**Data supplied:**
(** * FridgeOmeter: the live scanner of [App.tsx]

  A shallow embedding of the streaming scanner view ([ScannerView]) and of
  the audio utilities it uses ([decode], [encode], [decodeAudioData]),
  followed by the properties of the specification that were checked
  against it. The text helpers of [geminiService.ts] ([cleanJson] and the
  two estimates), [ExpiryBadge] and the payload of a data URL are embedded
  as well, with properties of their own.

  Conventions of the model.
  - A JavaScript string is a [string]: the strings that matter here (base64
    text, the binary strings built by [String.fromCharCode] on bytes and
    returned by [atob], and transcript text) only need code units below 256.
  - A [Uint8Array] is a [list Z] whose elements lie in [0, 256); an
    [Int16Array] is a [list Z] whose elements lie in [-32768, 32768).
  - A JavaScript number used as a sample value, as a time or as a price is
    an exact rational ([Q]); rounding of doubles is not modelled.
  - Browser built-ins ([atob], [btoa], typed-array conversions, the Web Audio
    calls) are modelled after their standards, each where it is used. *)

From Stdlib Require Import Ascii String ZArith QArith Qminmax Qabs Qround Lia Lqa.
From Stdlib Require Import DecimalString.
From stdpp Require Import base option list strings.

Open Scope Z_scope.

(** ** Platform: strings and bytes *)

Module JS.

(** [s.charCodeAt(i)] for the character [c] at that position. *)
Definition charCodeAt (c : ascii) : Z := Z.of_N (N_of_ascii c).

(** [String.fromCharCode(n)], applied in this program to elements of a
    [Uint8Array] only. *)
Definition fromCharCode (n : Z) : ascii := ascii_of_N (Z.to_N n).

(** Storing a number into a [Uint8Array] slot (ToUint8). *)
Definition ToUint8 (n : Z) : Z := n mod 256.

(** Truthiness of an optional string: [undefined] and the empty string are
    falsy. *)
Definition truthy_string (s : option string) : bool :=
  match s with
  | Some (String _ _) => true
  | _ => false
  end.

(** [s.startsWith(k)]. *)
Fixpoint startsWith (s k : string) {struct k} : bool :=
  match k with
  | EmptyString => true
  | String a k' =>
      match s with
      | EmptyString => false
      | String b s' => Ascii.eqb a b && startsWith s' k'
      end
  end.

(** [s.includes(k)]: [k] occurs in [s] at some position. *)
Fixpoint includes (s k : string) : bool :=
  if startsWith s k then true
  else match s with
       | EmptyString => false
       | String _ s' => includes s' k
       end.

(** [s.toLowerCase()] on code units below 256: the letters A to Z, and the
    capital letters of Latin-1 (192 to 222, the sign at 215 apart), move 32
    up; every other code unit is kept. *)
Definition lower_char (c : ascii) : ascii :=
  let n := charCodeAt c in
  if ((65 <=? n) && (n <=? 90))
     || ((192 <=? n) && (n <=? 222) && negb (n =? 215))
  then fromCharCode (n + 32) else c.

Fixpoint toLowerCase (s : string) : string :=
  match s with
  | EmptyString => EmptyString
  | String c s' => String (lower_char c) (toLowerCase s')
  end.

End JS.

(** ** Platform: base64 ([btoa] and [atob])

  [btoa] is the base64 encoding of RFC 4648 with padding; [atob] is the
  forgiving-base64 decode of the WHATWG Infra standard. *)

Module Base64.

Definition alphabet : list ascii :=
  list_ascii_of_string
    "ABCDEFGHIJKLMNOPQRSTUVWXYZabcdefghijklmnopqrstuvwxyz0123456789+/".

Definition pad : ascii := "="%char.

(** The character of a 6-bit value. *)
Definition char_of_sextet (n : Z) : ascii := nth (Z.to_nat n) alphabet pad.

Fixpoint index_from (i : Z) (c : ascii) (l : list ascii) : option Z :=
  match l with
  | [] => None
  | x :: r => if Ascii.eqb c x then Some i else index_from (i + 1) c r
  end.

(** The 6-bit value of a character of the alphabet; [None] for any other
    character. *)
Definition sextet_of_char (c : ascii) : option Z := index_from 0 c alphabet.

(** Three bytes give four 6-bit groups; a last group of one or two bytes is
    filled with zero bits. *)
Fixpoint sextets_of_bytes (bs : list Z) : list Z :=
  match bs with
  | [] => []
  | [a] => [a / 4; (a mod 4) * 16]
  | [a; b] => [a / 4; (a mod 4) * 16 + b / 16; (b mod 16) * 4]
  | a :: b :: c :: rest =>
      a / 4 :: (a mod 4) * 16 + b / 16 :: (b mod 16) * 4 + c / 64 :: c mod 64
        :: sextets_of_bytes rest
  end.

(** A last group of one byte is padded with two [=], one of two bytes with
    one [=]. *)
Fixpoint padding (bs : list Z) : list ascii :=
  match bs with
  | [] => []
  | [_] => [pad; pad]
  | [_; _] => [pad]
  | _ :: _ :: _ :: rest => padding rest
  end.

Definition base64_encode (bs : list Z) : list ascii :=
  map char_of_sextet (sextets_of_bytes bs) ++ padding bs.

(** Four 6-bit groups give three bytes; of a last group of two or three,
    the left-over low bits are dropped. *)
Fixpoint bytes_of_sextets (ss : list Z) : list Z :=
  match ss with
  | s0 :: s1 :: s2 :: s3 :: rest =>
      s0 * 4 + s1 / 16 :: (s1 mod 16) * 16 + s2 / 4 :: (s2 mod 4) * 64 + s3
        :: bytes_of_sextets rest
  | [s0; s1; s2] => [s0 * 4 + s1 / 16; (s1 mod 16) * 16 + s2 / 4]
  | [s0; s1] => [s0 * 4 + s1 / 16]
  | _ => []
  end.

Definition is_ascii_whitespace (c : ascii) : bool :=
  let n := JS.charCodeAt c in
  (n =? 9) || (n =? 10) || (n =? 12) || (n =? 13) || (n =? 32).

(** When the length is a multiple of four, one or two trailing [=] are
    removed. *)
Definition strip_padding (data : list ascii) : list ascii :=
  if (length data mod 4 =? 0)%nat then
    match rev data with
    | c1 :: c2 :: r =>
        if Ascii.eqb c1 pad
        then if Ascii.eqb c2 pad then rev r else rev (c2 :: r)
        else data
    | [c1] => if Ascii.eqb c1 pad then [] else data
    | [] => data
    end
  else data.

Fixpoint sextets_of_chars (data : list ascii) : option (list Z) :=
  match data with
  | [] => Some []
  | c :: r =>
      s ← sextet_of_char c;
      ss ← sextets_of_chars r;
      Some (s :: ss)
  end.

Definition forgiving_base64_decode (data : list ascii) : option (list Z) :=
  let data := List.filter (fun c => negb (is_ascii_whitespace c)) data in
  let data := strip_padding data in
  if (length data mod 4 =? 1)%nat then None
  else ss ← sextets_of_chars data; Some (bytes_of_sextets ss).

(** [btoa(s)] on a binary string (every code unit below 256). *)
Definition btoa (s : string) : string :=
  string_of_list_ascii
    (base64_encode (map JS.charCodeAt (list_ascii_of_string s))).

(** [atob(s)]; [None] stands for the [InvalidCharacterError] it throws. *)
Definition atob (s : string) : option string :=
  bytes ← forgiving_base64_decode (list_ascii_of_string s);
  Some (string_of_list_ascii (map JS.fromCharCode bytes)).

End Base64.

(** ** Base64 audio utilities of [App.tsx] *)

(** The loop [binary += String.fromCharCode(bytes[i])] of [encode]. *)
Fixpoint binary_of_bytes (bytes : list Z) : string :=
  match bytes with
  | [] => EmptyString
  | b :: rest => String (JS.fromCharCode b) (binary_of_bytes rest)
  end.

(** The loop [bytes[i] = binaryString.charCodeAt(i)] of [decode]. *)
Fixpoint bytes_of_binary (binaryString : string) : list Z :=
  match binaryString with
  | EmptyString => []
  | String c rest => JS.ToUint8 (JS.charCodeAt c) :: bytes_of_binary rest
  end.

(** [decode(base64)]; [None] stands for the error that [atob] throws. *)
Definition decode (base64 : string) : option (list Z) :=
  binaryString ← Base64.atob base64;
  Some (bytes_of_binary binaryString).

Definition encode (bytes : list Z) : string :=
  Base64.btoa (binary_of_bytes bytes).

Definition is_byte (b : Z) : Prop := 0 <= b < 256.

Definition is_sextet (s : Z) : Prop := 0 <= s < 64.

(** ** PCM conversion *)

(** Errors a handler can raise. *)
Inductive JsError :=
| TypeError
| RangeError
| InvalidCharacterError
| InvalidStateError
| NotSupportedError
| OtherError (message : option string).

Inductive Result (A : Type) :=
| Ok (a : A)
| Throw (e : JsError).
Arguments Ok {A} a.
Arguments Throw {A} e.

(** Truncation of a number towards zero. *)
Definition truncate (x : Q) : Z := Z.quot (Qnum x) (Z.pos (Qden x)).

(** Storing a number into an [Int16Array] slot (ToInt16): truncate, reduce
    modulo 2^16, read as a signed 16-bit value. *)
Definition ToInt16 (x : Q) : Z :=
  let m := truncate x mod 65536 in
  if 32768 <=? m then m - 65536 else m.
(** On thresholds in descending order it returns at the greatest such. *)
Lemma scan_greatest ks r t :
  StronglySorted descending ks → scan ks r = Some t →
  ∀ t', t' ∈ ks → t' ≤ r → t' ≤ t.
Proof.
  induction 1 as [|k ks Hs IH Hall]; cbn; [done|].
  destruct (Z.geb_spec r k) as [Hge|Hlt].
  - intros [= <-] t' Hin _. inversion Hin; subst; [lia|].
    rewrite Forall_forall in Hall. apply Hall. assumption.
  - intros H t' Hin Hle. inversion Hin; subst; [lia|]. by apply IH.
Qed.

(** The loop runs to its end only below every threshold. *)
Lemma scan_None ks r : scan ks r = None → ∀ t, t ∈ ks → r < t.
Proof.
  induction ks as [|k ks IH]; cbn.
  - intros _ t H. inversion H.
  - destruct (Z.geb_spec r k) as [Hge|Hlt]; [done|].
    intros H t Hin. inversion Hin; subst; [lia | by apply IH].
Qed.

Lemma thresholds_sorted :
  sorted_reverse (keys rssi_map)
  = [-30; -35; -40; -45; -50; -60; -70; -80; -90].
Proof. vm_compute. reflexivity. Qed.

(** The function as the cascade of comparisons the loop performs. *)
Lemma rssi_to_blink_interval_cascade r :
  rssi_to_blink_interval r =
    if r >=? -30 then 25 else if r >=? -35 then 50
    else if r >=? -40 then 75 else if r >=? -45 then 100
    else if r >=? -50 then 150 else if r >=? -60 then 300
    else if r >=? -70 then 600 else if r >=? -80 then 1000
    else if r >=? -90 then 1500 else 1500.
Proof.
  unfold rssi_to_blink_interval. rewrite thresholds_sorted. cbn [scan].
  repeat (destruct (r >=? _); [reflexivity|]). reflexivity.
Qed.
(** [_onchange_subtotal] runs on the form's draft record, which is not a row
    of the table.  The assignment is guarded by the truth value of both
    fields; the product is that of [_compute_subtotal], on the same
    quantities. *)
Definition _onchange_subtotal (self : Producto) : Producto :=
  if float_truthy (precio_unitario self) && int_truthy (cantidad self) then
    set_subtotal (precio_unitario self * float_of_int (cantidad self))%float self
  else self.

(** ** The host: defaults, columns, recomputation, validation, persistence

    The ORM that calls the methods above is not part of the module; the
    definitions of this section follow what the specification says of it. *)

(** Fields that have a column. *)
Definition stored_fields : list string :=
  ["nombre"; "descripcion"; "precio_unitario"; "cantidad"; "iva"; "activo";
   "categoria_id"; "tipo"].

(** All declared fields, the two computed ones included. *)
Definition all_fields : list string := stored_fields ++ ["subtotal"; "total"].

(** Modelled from the spec: the default declared with each field (§3), as the
    host's own [default_get] collects them for the requested fields. *)
Definition field_default (name : string) : option value :=
  if String.eqb name "precio_unitario" then Some (VFloat _default_precio_unitario)
  else if String.eqb name "cantidad" then Some (VInt 1)
  else if String.eqb name "iva" then Some (VInt 21)
  else if String.eqb name "activo" then Some (VBool true)
  else if String.eqb name "tipo" then Some (VStr "fisico")
  else None.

**What the exercise asks:**
Look above for the line with "Fixpoint bytes_of_sextets (ss" and the line with "let n := JS.charCodeAt c in"; transcribe both and all lines in between, exactly, and nothing else.

**Answer space:**
Fixpoint bytes_of_sextets (ss : list Z) : list Z :=
  match ss with
  | s0 :: s1 :: s2 :: s3 :: rest =>
      s0 * 4 + s1 / 16 :: (s1 mod 16) * 16 + s2 / 4 :: (s2 mod 4) * 64 + s3
        :: bytes_of_sextets rest
  | [s0; s1; s2] => [s0 * 4 + s1 / 16; (s1 mod 16) * 16 + s2 / 4]
  | [s0; s1] => [s0 * 4 + s1 / 16]
  | _ => []
  end.

Definition is_ascii_whitespace (c : ascii) : bool :=
  let n := JS.charCodeAt c in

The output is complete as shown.